### DESCRIPTION OF THE TASK
In the records below, find the line with "let kind := cronKind name in" and the line with "if s_LastRunSet row then Some". Print both exactly, along with every line between them, and no other line.

** Opening SUPPLIED MATERIAL block **

(* ===== verification/JobSchedule.v ===== *)
(** Recurring schedules: [jobs/schedule.go] and [jobs/cron.go].

    The cron library is an argument: [cron expr] is [None] when [cron.ParseStandard]
    rejects the expression and otherwise its [Next] in the configured location. So are
    the JSON codec of the options and the clock readings. *)

From S2P Require Import Prelude.
From S2P Require Import GoTime.
From S2P Require Import Order.
From S2P Require Import Strconv.
From S2P Require Import JobTypes.
From S2P Require Import JobStore.
From S2P Require Import JobBackoff.
From S2P Require Import JobManager.

Local Open Scope Z_scope.
Local Open Scope go_scope.

Definition CatchUpAllMax : nat := 1000.

Record Spec := mkSpec { cron_ : string; every : Duration }.
Definition Cron (expr : string) : Spec := mkSpec expr 0.
Definition Every (d : Duration) : Spec := mkSpec "" d.

Definition spec_String (s : Spec) : string :=
  if 0 <? every s then "every:" +:+ FormatInt (every s) else "cron:" +:+ cron_ s.

Definition parseSpec (raw : string) : result Error Spec :=
  match CutPrefix raw "every:" with
  | Some rest => match ParseInt rest with
                 | None => Err (ErrInvalid "every spec")
                 | Some n => Ok (mkSpec "" n)
                 end
  | None => match CutPrefix raw "cron:" with
            | Some rest => Ok (mkSpec rest 0)
            | None => Err (ErrInvalid "unknown schedule spec")
            end
  end.

Record ScheduleOptions := mkScheduleOptions {
  so_Queue : string;
  so_Priority : Z;
  so_MaxAttempts : Z;
  so_Timeout : Duration;
  so_OnTimeout : Z;
  so_Singleton : bool;
  so_CatchUp : Z
}.

Section schedule.
Context (cron : string -> option (Time -> Time)).
Context (marshalOpts : ScheduleOptions -> option string)
(unmarshalOpts : string -> option ScheduleOptions).
Context (marshal : backoffSpec -> option string) (rawEncode : string -> option string).
Context (newID : nat -> string).
Context {Msg Fn : Type} (TypeOf : Msg -> option rtype) (encodePayload : Msg -> option string).

Implicit Types m : Manager Msg Fn.

Definition validate (s : Spec) : option Error :=
if 0 <? every s then None
else if every s <? 0 then Some (ErrInvalid "Every interval")
else if bool_decide (cron_ s = ""%string) then Some (ErrInvalid "empty schedule spec")
else match cron (cron_ s) with
     | None => Some (ErrInvalid "bad cron")
     | Some _ => None
     end.

(** [Spec.next]: the first tick after [t]. *)
Definition next (s : Spec) (t : Time) : result Error Time :=
if 0 <? every s then Ok (Add t (every s))
else match cron (cron_ s) with
     | None => Err (ErrInvalid "bad cron")
     | Some nxt => Ok (nxt t)
     end.

(** ** Declaring *)

Definition buildScheduleRow (now : Time) (name kind payload : string) (spec : Spec)
  (opts : ScheduleOptions) (m : Manager Msg Fn) : result Error ScheduleRow :=
match marshalOpts opts with
| None => Err (ErrOther "json")
| Some optsJSON =>
    let? first := next spec now in
    Ok (mkScheduleRow (SchedulerGroup (config m)) name kind (spec_String spec) payload optsJSON
          first zero_time false now)
end.

Definition declare (row : ScheduleRow) (m : Manager Msg Fn) : result Error (Manager Msg Fn) :=
match declared m !! s_Name row with
| Some _ => Err ErrScheduleAlreadyDeclared
| None => Ok (mkManager (config m) (kindByType m) (typeByKind m) (handlers m) (kindHandlers m)
                (<[s_Name row := row]> (declared m)))
end.

Definition Schedule (now : Time) (name : string) (spec : Spec) (msg : Msg)
  (opts : ScheduleOptions) (m : Manager Msg Fn) : result Error (Manager Msg Fn) :=
check? validIdent "schedule name" name ;;
check? validate spec ;;
let? r := resolve TypeOf msg m in
match r.2 with
| [] => Err (ErrInvalid "no handler")
| _ =>
    check? (if bool_decide (so_Queue opts = ""%string) then None
            else validIdent "queue" (so_Queue opts)) ;;
    if so_MaxAttempts opts <? 0 then Err (ErrInvalid "MaxAttempts")
    else if so_Timeout opts <? 0 then Err (ErrInvalid "Timeout")
    else
      check? validOnTimeout (so_OnTimeout opts) ;;
      check? validCatchUp (so_CatchUp opts) ;;
      let? payload := match encodePayload msg with
                      | Some p => Ok p | None => Err (ErrOther "json") end in
      let? row := buildScheduleRow now name r.1 payload spec opts m in
      declare row m
end.

(** Each cron has a kind of its own. *)
Definition cronKind (name : string) : string := cronPrefix +:+ name.

(** [RegisterCron], [fn] not nil; [decode] ignores the payload. *)
Definition RegisterCron (now : Time) (name schedule : string)
  (decode : string -> result Error Msg) (fn : Fn) (m : Manager Msg Fn)
  : result Error (Manager Msg Fn) :=
check? validIdent "cron name" name ;;
let spec := Cron schedule in
check? validate spec ;;
let kind := cronKind name in
let? row := buildScheduleRow now name kind "{}" spec
              (mkScheduleOptions "" 0 0 0 TimeoutRetry true CatchUpOnce) m in
let? m := declare row m in
Ok (mkManager (config m) (kindByType m) (typeByKind m)
      (<[(kind, name) := mkEntry decode fn]> (handlers m))
      (<[kind := [name]]> (kindHandlers m)) (declared m)).

(** [ReconcileSchedules]: upsert the declarations in name order, prune the rest of the
    group. The in-process store does not fail. *)
Definition ReconcileSchedules (m : Manager Msg Fn) (s : MemoryStore) : MemoryStore :=
let group := SchedulerGroup (config m) in
let decls := sort_by (cmp_on s_Name cmp_string) ((map_to_list (declared m)).*2) in
let s := foldl (fun s row => UpsertSchedule row s) s decls in
foldl (fun s r => match declared m !! s_Name r with
                  | Some _ => s
                  | None => DeleteSchedule group (s_Name r) s
                  end) s (ListSchedules group s).

(** ** Firing *)

(** The [CatchUpAll] loop, [room] ticks below the cap. *)
Fixpoint catchUpAll (room : nat) (s : Spec) (now t : Time)
  : result Error (list Time * Time * bool) :=
if After t now then Ok ([], t, false)
else match room with
     | O => let? n := next s now in Ok ([], n, true)
     | S room =>
         let? t' := next s t in
         let? r := catchUpAll room s now t' in
         Ok (t :: r.1.1, r.1.2, r.2)
     end.

(** [planFires]: the ticks to emit, the next run to persist, whether the cap was hit. *)
Definition planFires (s : Spec) (nextRun now : Time) (catchUp : Z)
  : result Error (list Time * Time * bool) :=
if catchUp =? CatchUpSkip then
  if After nextRun now then Ok ([], nextRun, false)
  else let? n := next s now in Ok ([], n, false)
else if catchUp =? CatchUpAll then catchUpAll CatchUpAllMax s now nextRun
else
  if After nextRun now then Ok ([], nextRun, false)
  else let? n := next s now in Ok ([nextRun], n, false).

Definition expectedLastRun (row : ScheduleRow) : option Time :=
if s_LastRunSet row then Some (s_LastRunAt row) else None.

(** [advanceSchedule], at clock [now']. *)
Definition advanceSchedule (now' : Time) (row : ScheduleRow) (n : Time) (s : MemoryStore)
  : MemoryStore :=
(FireSchedule newID
   (mkScheduleFire (s_Group row) (s_Name row) (expectedLastRun row)
      (if s_LastRunSet row then s_LastRunAt row else zero_time) n now' []) s).1.

Definition singletonKey (row : ScheduleRow) : string :=
"schedule:" +:+ (s_Group row +:+ (":" +:+ s_Name row)).

(** The jobs of every tick; [clock i] is the clock when tick [i] is built;
    the reading at an advance is the one after the last possible tick. *)
Fixpoint buildTicks (cfg : Config) (clock : nat -> Time) (i : nat) (row : ScheduleRow)
  (hs : list string) (o : jobOpts) (ticks : list Time) : result Error (list Job) :=
match ticks with
| [] => Ok []
| tick :: ticks =>
    let? js := buildJobs marshal cfg (clock i) (s_Kind row) hs (rawEncode (s_Payload row)) o
                 tick true in
    let? rest := buildTicks cfg clock (S i) row hs o ticks in
    Ok (js ++ rest)
end.

(** [fireSchedule]: the store after it and the enqueue events of the winner. *)
Definition fireSchedule (clock : nat -> Time) (row : ScheduleRow) (now : Time)
  (m : Manager Msg Fn) (s : MemoryStore) : MemoryStore * list EnqueueEvent :=
match parseSpec (s_Spec row) with
| Err _ => (s, [])
| Ok spec =>
    match unmarshalOpts (s_OptionsJSON row) with
    | None => (s, [])
    | Some opts =>
        match planFires spec (s_NextRunAt row) now (so_CatchUp opts) with
        | Err _ => (s, [])
        | Ok (ticks, n, _) =>
            match ticks with
            | [] => (advanceSchedule (clock (S CatchUpAllMax)) row n s, [])
            | _ =>
                match default [] (kindHandlers m !! s_Kind row) with
                | [] => (s, [])
                | hs =>
                    let o := mkJobOpts (so_Queue opts) (so_Priority opts) (so_MaxAttempts opts)
                               None (so_Timeout opts) (so_OnTimeout opts)
                               (if so_Singleton opts then singletonKey row else "") 0 zero_time in
                    match buildTicks (config m) clock 0 row hs o ticks with
                    | Err _ => (advanceSchedule (clock (S CatchUpAllMax)) row n s, [])
                    | Ok emitted =>
                        match FireSchedule newID
                                (mkScheduleFire (s_Group row) (s_Name row) (expectedLastRun row)
                                   now n now emitted) s with
                        | (s', Ok (true, results)) =>
                            (s', fireEnqueueHooks results (s_Kind row) false (s_Name row))
                        | (s', _) => (s', [])
                        end
                    end
                end
            end
        end
    end
end.

(** [schedulerTick] *)
Definition schedulerTick (clock : nat -> Time) (now : Time) (m : Manager Msg Fn)
  (s : MemoryStore) : MemoryStore * list EnqueueEvent :=
foldl (fun acc row => let '(s', evs) := fireSchedule clock row now m acc.1 in (s', acc.2 ++ evs))
  (s, []) (DueSchedules (SchedulerGroup (config m)) now s).
End schedule.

** Closing SUPPLIED MATERIAL block **

### ANSWER BELOW
let kind := cronKind name in
let? row := buildScheduleRow now name kind "{}" spec
              (mkScheduleOptions "" 0 0 0 TimeoutRetry true CatchUpOnce) m in
let? m := declare row m in
Ok (mkManager (config m) (kindByType m) (typeByKind m)
      (<[(kind, name) := mkEntry decode fn]> (handlers m))
      (<[kind := [name]]> (kindHandlers m)) (declared m)).

(** [ReconcileSchedules]: upsert the declarations in name order, prune the rest of the
    group. The in-process store does not fail. *)
Definition ReconcileSchedules (m : Manager Msg Fn) (s : MemoryStore) : MemoryStore :=
let group := SchedulerGroup (config m) in
let decls := sort_by (cmp_on s_Name cmp_string) ((map_to_list (declared m)).*2) in
let s := foldl (fun s row => UpsertSchedule row s) s decls in
foldl (fun s r => match declared m !! s_Name r with
                  | Some _ => s
                  | None => DeleteSchedule group (s_Name r) s
                  end) s (ListSchedules group s).

(** ** Firing *)

(** The [CatchUpAll] loop, [room] ticks below the cap. *)
Fixpoint catchUpAll (room : nat) (s : Spec) (now t : Time)
  : result Error (list Time * Time * bool) :=
if After t now then Ok ([], t, false)
else match room with
     | O => let? n := next s now in Ok ([], n, true)
     | S room =>
         let? t' := next s t in
         let? r := catchUpAll room s now t' in
         Ok (t :: r.1.1, r.1.2, r.2)
     end.

(** [planFires]: the ticks to emit, the next run to persist, whether the cap was hit. *)
Definition planFires (s : Spec) (nextRun now : Time) (catchUp : Z)
  : result Error (list Time * Time * bool) :=
if catchUp =? CatchUpSkip then
  if After nextRun now then Ok ([], nextRun, false)
  else let? n := next s now in Ok ([], n, false)
else if catchUp =? CatchUpAll then catchUpAll CatchUpAllMax s now nextRun
else
  if After nextRun now then Ok ([], nextRun, false)
  else let? n := next s now in Ok ([nextRun], n, false).

Definition expectedLastRun (row : ScheduleRow) : option Time :=
if s_LastRunSet row then Some (s_LastRunAt row) else None.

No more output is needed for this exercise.